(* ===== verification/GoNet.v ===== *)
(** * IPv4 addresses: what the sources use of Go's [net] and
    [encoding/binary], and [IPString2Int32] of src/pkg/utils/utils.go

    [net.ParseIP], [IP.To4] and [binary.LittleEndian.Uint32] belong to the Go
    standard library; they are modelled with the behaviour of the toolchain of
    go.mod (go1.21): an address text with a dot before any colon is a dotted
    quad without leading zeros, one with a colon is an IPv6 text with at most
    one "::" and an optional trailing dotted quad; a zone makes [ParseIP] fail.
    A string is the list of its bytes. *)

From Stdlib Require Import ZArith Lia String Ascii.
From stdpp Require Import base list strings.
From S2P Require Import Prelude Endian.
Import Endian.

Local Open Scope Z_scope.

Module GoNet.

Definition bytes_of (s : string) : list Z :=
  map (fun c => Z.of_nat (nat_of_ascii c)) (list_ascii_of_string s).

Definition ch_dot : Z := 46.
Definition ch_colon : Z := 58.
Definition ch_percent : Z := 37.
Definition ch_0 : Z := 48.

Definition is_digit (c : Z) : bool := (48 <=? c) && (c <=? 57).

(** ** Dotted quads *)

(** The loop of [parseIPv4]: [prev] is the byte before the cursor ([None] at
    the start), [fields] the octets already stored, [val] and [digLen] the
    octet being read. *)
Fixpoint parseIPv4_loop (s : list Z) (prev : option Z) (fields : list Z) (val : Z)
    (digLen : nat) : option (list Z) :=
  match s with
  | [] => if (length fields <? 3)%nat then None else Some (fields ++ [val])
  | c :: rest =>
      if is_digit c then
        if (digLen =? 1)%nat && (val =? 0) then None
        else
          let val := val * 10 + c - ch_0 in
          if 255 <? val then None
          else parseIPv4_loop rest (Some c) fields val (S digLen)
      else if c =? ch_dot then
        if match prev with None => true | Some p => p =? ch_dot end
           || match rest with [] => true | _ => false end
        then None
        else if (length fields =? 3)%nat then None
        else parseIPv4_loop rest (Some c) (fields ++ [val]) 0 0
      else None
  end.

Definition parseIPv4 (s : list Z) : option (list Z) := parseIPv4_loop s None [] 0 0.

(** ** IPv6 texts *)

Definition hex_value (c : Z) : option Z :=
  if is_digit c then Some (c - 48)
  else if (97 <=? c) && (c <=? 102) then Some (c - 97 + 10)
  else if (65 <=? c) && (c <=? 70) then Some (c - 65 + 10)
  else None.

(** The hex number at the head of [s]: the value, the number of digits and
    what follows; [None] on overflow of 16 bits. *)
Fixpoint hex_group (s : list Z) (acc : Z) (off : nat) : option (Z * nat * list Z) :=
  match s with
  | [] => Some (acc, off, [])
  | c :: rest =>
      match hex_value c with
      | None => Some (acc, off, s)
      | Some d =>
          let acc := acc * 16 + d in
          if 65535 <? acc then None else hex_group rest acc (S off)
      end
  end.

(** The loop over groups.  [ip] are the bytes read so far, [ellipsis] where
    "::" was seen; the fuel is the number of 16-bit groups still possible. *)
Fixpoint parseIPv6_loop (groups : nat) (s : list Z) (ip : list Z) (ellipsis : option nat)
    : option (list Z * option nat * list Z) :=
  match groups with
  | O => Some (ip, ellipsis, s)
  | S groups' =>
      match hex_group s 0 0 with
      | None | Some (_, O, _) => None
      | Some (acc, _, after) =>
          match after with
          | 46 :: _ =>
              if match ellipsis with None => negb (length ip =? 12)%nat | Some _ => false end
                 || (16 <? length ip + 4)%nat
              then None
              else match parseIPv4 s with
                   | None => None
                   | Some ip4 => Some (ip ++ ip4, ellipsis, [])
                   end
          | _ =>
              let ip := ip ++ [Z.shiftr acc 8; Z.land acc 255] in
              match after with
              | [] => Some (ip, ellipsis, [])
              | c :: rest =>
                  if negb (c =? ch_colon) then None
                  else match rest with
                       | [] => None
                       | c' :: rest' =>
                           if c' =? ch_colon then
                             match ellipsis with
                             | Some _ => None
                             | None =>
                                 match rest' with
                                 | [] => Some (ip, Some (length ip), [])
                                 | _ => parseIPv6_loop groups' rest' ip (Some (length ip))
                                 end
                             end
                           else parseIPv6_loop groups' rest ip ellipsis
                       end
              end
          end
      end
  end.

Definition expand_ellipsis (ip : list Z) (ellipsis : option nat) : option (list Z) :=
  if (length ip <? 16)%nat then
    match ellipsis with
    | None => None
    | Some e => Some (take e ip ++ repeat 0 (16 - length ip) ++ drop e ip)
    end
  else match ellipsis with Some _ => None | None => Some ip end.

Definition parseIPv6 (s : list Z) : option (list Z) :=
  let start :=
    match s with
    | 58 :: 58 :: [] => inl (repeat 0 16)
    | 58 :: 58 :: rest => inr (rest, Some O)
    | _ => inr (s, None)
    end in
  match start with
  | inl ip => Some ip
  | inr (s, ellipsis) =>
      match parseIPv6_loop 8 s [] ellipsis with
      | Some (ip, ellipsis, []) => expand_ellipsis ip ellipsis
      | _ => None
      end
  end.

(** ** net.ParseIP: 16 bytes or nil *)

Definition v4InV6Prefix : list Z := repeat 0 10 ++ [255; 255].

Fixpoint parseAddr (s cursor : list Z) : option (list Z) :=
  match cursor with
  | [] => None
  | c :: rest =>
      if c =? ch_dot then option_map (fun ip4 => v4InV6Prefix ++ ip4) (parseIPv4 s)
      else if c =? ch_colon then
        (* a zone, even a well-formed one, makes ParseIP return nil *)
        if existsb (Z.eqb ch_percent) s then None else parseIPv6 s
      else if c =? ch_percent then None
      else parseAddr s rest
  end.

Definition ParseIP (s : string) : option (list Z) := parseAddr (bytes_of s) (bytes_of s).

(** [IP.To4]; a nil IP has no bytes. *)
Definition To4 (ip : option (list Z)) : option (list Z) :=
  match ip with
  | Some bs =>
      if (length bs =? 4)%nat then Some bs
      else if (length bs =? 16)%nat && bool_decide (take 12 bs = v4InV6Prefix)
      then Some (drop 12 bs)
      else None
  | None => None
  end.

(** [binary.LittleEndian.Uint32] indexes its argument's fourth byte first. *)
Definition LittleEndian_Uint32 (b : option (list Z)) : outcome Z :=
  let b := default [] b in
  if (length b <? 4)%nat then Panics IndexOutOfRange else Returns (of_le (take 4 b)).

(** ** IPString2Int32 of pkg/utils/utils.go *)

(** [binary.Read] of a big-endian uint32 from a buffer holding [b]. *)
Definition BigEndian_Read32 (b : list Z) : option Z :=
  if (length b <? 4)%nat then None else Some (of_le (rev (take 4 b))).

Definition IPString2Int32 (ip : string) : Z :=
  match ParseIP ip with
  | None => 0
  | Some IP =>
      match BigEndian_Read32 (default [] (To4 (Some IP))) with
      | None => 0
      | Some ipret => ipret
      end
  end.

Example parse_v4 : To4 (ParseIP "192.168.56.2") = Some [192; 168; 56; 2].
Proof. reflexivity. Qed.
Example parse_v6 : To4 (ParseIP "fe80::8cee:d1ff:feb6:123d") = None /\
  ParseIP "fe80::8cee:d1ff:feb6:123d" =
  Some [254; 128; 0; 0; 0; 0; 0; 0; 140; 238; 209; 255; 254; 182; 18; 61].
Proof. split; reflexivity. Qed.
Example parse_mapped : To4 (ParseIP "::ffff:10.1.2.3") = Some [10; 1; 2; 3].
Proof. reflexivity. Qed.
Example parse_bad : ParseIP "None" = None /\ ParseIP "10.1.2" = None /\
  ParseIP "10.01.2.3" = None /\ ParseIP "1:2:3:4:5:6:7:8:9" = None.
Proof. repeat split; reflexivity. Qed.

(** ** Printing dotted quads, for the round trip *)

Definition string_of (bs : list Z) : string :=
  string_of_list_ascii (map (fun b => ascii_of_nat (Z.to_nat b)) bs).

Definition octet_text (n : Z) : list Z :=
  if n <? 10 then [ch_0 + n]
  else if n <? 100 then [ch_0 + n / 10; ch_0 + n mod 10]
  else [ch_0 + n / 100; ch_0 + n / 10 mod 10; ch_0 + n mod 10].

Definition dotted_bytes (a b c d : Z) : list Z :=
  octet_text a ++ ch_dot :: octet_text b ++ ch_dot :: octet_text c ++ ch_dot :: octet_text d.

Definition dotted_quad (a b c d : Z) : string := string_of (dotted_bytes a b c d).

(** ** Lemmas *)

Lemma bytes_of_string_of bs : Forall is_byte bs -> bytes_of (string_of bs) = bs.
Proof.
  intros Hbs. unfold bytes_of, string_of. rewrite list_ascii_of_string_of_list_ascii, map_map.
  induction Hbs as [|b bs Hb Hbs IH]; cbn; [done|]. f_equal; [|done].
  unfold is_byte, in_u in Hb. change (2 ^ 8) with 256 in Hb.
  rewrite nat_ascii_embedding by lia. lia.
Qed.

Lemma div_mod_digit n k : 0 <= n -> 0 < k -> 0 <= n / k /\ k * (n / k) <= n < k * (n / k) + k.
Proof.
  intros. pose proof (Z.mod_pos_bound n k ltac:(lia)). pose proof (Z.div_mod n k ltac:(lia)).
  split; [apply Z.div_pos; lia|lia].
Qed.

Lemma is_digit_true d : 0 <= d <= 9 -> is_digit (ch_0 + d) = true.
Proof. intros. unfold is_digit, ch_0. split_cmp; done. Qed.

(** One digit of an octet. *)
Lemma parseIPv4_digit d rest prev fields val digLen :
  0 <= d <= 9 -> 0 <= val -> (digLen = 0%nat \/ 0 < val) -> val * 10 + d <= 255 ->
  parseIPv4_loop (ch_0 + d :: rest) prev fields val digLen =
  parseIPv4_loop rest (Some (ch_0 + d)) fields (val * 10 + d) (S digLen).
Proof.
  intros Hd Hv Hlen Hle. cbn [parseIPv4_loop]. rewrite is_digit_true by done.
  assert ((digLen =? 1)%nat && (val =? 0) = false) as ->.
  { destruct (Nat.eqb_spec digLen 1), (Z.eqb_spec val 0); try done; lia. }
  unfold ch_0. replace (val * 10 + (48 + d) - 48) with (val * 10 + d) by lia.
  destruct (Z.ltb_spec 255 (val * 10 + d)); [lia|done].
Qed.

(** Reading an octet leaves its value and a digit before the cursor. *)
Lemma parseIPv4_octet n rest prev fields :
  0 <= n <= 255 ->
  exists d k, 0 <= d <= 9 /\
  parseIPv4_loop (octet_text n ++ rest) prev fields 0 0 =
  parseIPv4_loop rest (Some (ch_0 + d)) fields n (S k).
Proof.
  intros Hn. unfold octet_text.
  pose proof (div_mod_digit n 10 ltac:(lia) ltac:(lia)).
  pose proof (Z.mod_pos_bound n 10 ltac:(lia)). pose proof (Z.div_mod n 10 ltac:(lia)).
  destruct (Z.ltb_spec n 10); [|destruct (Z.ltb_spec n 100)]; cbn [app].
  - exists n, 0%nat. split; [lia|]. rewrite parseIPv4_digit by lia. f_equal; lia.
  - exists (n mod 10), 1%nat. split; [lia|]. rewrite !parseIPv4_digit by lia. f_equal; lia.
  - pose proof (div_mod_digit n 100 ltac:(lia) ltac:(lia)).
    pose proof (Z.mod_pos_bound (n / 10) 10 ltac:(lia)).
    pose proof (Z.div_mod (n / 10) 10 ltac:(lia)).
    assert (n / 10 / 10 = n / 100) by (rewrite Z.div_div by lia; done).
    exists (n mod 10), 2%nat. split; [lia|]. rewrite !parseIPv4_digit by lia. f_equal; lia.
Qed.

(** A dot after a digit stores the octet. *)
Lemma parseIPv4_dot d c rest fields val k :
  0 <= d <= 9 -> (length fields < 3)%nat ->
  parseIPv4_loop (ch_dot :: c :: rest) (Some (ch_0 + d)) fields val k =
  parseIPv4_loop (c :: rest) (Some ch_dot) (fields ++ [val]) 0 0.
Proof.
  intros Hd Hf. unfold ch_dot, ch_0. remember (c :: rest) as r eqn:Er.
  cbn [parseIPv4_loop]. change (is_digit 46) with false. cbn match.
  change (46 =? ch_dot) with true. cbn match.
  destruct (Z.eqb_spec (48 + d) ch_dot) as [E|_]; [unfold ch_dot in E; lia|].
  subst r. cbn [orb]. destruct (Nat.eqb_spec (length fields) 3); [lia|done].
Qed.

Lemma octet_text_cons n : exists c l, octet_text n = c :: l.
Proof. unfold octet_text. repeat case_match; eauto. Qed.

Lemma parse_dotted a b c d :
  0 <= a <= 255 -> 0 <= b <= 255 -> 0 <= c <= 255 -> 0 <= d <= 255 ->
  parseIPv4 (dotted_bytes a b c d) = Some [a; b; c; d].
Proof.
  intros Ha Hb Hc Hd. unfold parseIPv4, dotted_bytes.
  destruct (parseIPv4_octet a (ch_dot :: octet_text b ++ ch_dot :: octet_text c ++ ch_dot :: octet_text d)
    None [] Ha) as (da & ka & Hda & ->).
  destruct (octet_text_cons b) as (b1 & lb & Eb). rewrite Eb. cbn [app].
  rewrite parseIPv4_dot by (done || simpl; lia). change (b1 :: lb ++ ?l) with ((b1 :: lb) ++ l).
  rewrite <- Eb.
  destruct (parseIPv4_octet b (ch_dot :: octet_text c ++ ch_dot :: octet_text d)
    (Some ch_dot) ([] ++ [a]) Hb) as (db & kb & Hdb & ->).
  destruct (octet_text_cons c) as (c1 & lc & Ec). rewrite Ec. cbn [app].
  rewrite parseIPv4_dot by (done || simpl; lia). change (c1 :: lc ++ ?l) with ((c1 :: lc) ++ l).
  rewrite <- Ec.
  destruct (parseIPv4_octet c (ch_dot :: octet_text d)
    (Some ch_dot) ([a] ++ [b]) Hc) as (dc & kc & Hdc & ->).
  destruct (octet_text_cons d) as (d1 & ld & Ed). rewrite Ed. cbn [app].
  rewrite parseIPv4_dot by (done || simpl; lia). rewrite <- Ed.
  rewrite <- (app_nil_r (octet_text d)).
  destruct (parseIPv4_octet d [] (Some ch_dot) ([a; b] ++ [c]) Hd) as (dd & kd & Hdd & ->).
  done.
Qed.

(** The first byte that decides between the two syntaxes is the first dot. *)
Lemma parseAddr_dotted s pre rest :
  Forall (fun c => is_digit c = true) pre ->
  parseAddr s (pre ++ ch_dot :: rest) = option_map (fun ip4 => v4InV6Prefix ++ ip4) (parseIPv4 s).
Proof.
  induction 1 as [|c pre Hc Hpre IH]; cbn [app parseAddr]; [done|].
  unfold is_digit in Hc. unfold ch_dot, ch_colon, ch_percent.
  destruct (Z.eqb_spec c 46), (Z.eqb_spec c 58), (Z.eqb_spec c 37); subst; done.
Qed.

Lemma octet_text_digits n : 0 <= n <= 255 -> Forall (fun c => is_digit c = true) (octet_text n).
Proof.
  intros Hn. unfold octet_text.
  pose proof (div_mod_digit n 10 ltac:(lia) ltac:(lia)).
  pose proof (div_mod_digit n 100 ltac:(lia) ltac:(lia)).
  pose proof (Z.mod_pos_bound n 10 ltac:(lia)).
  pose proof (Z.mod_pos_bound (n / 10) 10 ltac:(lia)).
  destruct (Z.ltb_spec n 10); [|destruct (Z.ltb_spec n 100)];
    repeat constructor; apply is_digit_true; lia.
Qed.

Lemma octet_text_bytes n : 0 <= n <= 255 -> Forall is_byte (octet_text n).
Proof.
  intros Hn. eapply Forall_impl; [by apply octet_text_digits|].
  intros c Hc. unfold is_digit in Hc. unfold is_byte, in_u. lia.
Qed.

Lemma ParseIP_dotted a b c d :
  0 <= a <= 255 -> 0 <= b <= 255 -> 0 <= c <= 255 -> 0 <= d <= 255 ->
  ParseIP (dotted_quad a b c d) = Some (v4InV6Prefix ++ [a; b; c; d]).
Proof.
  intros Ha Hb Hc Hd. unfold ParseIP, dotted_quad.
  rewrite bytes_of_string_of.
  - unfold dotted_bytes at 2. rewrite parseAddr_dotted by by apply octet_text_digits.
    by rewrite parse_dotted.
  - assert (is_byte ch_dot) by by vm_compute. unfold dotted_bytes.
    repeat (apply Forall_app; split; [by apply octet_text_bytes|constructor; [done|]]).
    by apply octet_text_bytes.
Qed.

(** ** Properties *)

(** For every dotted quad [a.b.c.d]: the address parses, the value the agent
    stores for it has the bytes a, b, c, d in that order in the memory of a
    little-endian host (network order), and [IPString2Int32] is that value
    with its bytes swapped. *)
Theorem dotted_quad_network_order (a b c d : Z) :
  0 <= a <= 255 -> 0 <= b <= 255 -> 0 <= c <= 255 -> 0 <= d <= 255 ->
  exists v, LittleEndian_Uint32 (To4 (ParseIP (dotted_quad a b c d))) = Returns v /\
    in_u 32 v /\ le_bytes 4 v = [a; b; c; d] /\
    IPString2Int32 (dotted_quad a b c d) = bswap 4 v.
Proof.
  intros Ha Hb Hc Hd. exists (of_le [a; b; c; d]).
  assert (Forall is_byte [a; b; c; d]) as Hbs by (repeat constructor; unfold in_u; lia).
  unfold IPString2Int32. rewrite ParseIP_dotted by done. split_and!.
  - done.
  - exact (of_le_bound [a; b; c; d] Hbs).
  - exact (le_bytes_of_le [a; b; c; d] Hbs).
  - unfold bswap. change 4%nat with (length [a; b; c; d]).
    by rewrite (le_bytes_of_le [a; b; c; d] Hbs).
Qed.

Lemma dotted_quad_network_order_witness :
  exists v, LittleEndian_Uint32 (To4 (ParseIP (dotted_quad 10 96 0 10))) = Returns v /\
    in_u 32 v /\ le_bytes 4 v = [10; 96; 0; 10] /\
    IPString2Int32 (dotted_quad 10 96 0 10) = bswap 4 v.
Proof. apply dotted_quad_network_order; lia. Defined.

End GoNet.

━━━━━━━━━━━━━━━━━━━━━━━━━━━━━━

THE TASK:
Copying word for word, give each line of the data above from the first one through the line containing "Definition bytes_of (s", and nothing else.

TASK SOLUTION:
(* ===== verification/GoNet.v ===== *)
(** * IPv4 addresses: what the sources use of Go's [net] and
    [encoding/binary], and [IPString2Int32] of src/pkg/utils/utils.go

    [net.ParseIP], [IP.To4] and [binary.LittleEndian.Uint32] belong to the Go
    standard library; they are modelled with the behaviour of the toolchain of
    go.mod (go1.21): an address text with a dot before any colon is a dotted
    quad without leading zeros, one with a colon is an IPv6 text with at most
    one "::" and an optional trailing dotted quad; a zone makes [ParseIP] fail.
    A string is the list of its bytes. *)

From Stdlib Require Import ZArith Lia String Ascii.
From stdpp Require Import base list strings.
From S2P Require Import Prelude Endian.
Import Endian.

Local Open Scope Z_scope.

Module GoNet.

Definition bytes_of (s : string) : list Z :=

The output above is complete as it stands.